(** * Smart-AI-dashboard: the ingestion, evaluation, deduplication and
      fan-out pipeline of the server

    The development embeds the server's reading pipeline: the helpers
    [toNumber], [withinAlertRange], [kindFromName], [unitFor], [nextValue],
    the [POST /api/reading] handler, the socket [connection] handler and
    the simulator [simulateOnce].  Around the pipeline it embeds the rest of
    the server: start-up ([ensureSchema], [seedSensorsIfEmpty], [boot]), the
    routes that read,
    [DELETE /api/alerts/clear], [GET /healthz], the origins CORS lets in and
    the accounts ([ensureUsers], [POST /api/login]); and, of the dashboard,
    the address and the throttle of the announcer.

    Modelling choices, fixed once for the whole file:
    - a finite JavaScript number is the rational it denotes ([Q]); [NaN] and
      the two infinities are the extra constructors of [jsnumber].  Where
      the source converts to a number or subtracts two numbers the result is
      rounded to the nearest double ([round_number]); comparisons are exact,
      as they are on doubles; the sums and products of the simulator
      ([nextValue]) are exact, and its result stands for the double of its
      two decimals;
    - a JavaScript string is a Rocq [string], read as its UTF-8 bytes;
    - the three PostgreSQL tables are lists of rows in insertion order, the
      [SERIAL] columns are explicit counters;
    - [pool.query], [io.emit], [socket.emit], [console.error], [Math.random]
      and [Date.now] act on one explicit [World]; a query can throw, which
      the [oracle] of the world decides, and time passes between queries by
      the delay the oracle gives; the database and the server read the same
      clock, in milliseconds;
    - one handler runs from start to end without another one interleaving.

    The first part holds the embedding, the second the vocabulary of the
    properties, the third the properties of the pipeline and their proofs,
    the fourth those of what is around it. *)

From Stdlib Require Import ZArith QArith Qabs Qround Qminmax Qpower Qfield.
From Stdlib Require Import Lqa Lia.
From Stdlib Require Import String Ascii Bool.
From stdpp Require Import base tactics option list sorting relations.
(** * nervesparks: the retrieval-and-evaluation pipeline

    A shallow embedding of the JavaScript sources
      - [server/processors/documentProcessor.js]  (DocumentProcessor.createChunks),
      - [server/vector/vectorStore.js]            (VectorStore),
      - [server/rag/ragPipeline.js]               (RAGPipeline),
      - [server/evaluation/metrics.js]            (EvaluationMetrics),
    followed by the properties established about them.

    Modelling conventions.
      - A JavaScript string is a [string]: a sequence of code units below 256.
        [String.length] is [.length], [++] is [+].
      - A JavaScript number is an element of a type carrying the [Number]
        interface below.  Two instances are given: [Binary64], the IEEE 754
        doubles the program runs on (every definition evaluates on it), and
        [Exact], the real numbers, on which range and ordering properties are
        stated free of rounding, overflow and NaN.
      - A [Map] is an association list in insertion order; [Map.set] on a
        present key replaces the value in place and keeps the position.
      - An optional argument or property ([null], [undefined], absent) is
        [None]; [filters.minSimilarity], which is spread as well as read,
        tells the three apart ([VectorStore.Setting]).
      - [async] functions are modelled by the value they resolve to; logging
        and timestamps are left out. *)

From Stdlib Require Import List String Ascii Bool Arith ZArith Lia.
From Stdlib Require Import Reals Lra Floats DecimalString Sorted.
Import ListNotations.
########
**Goal of the exercise**.
From the records above, copy only the lines starting with the line that holds "the accounts ([ensureUsers], [POST" and going on through the line that holds "the two infinities", exactly as written.

**Exercise output**.
    the accounts ([ensureUsers], [POST /api/login]); and, of the dashboard,
    the address and the throttle of the announcer.

    Modelling choices, fixed once for the whole file:
    - a finite JavaScript number is the rational it denotes ([Q]); [NaN] and
      the two infinities are the extra constructors of [jsnumber].  Where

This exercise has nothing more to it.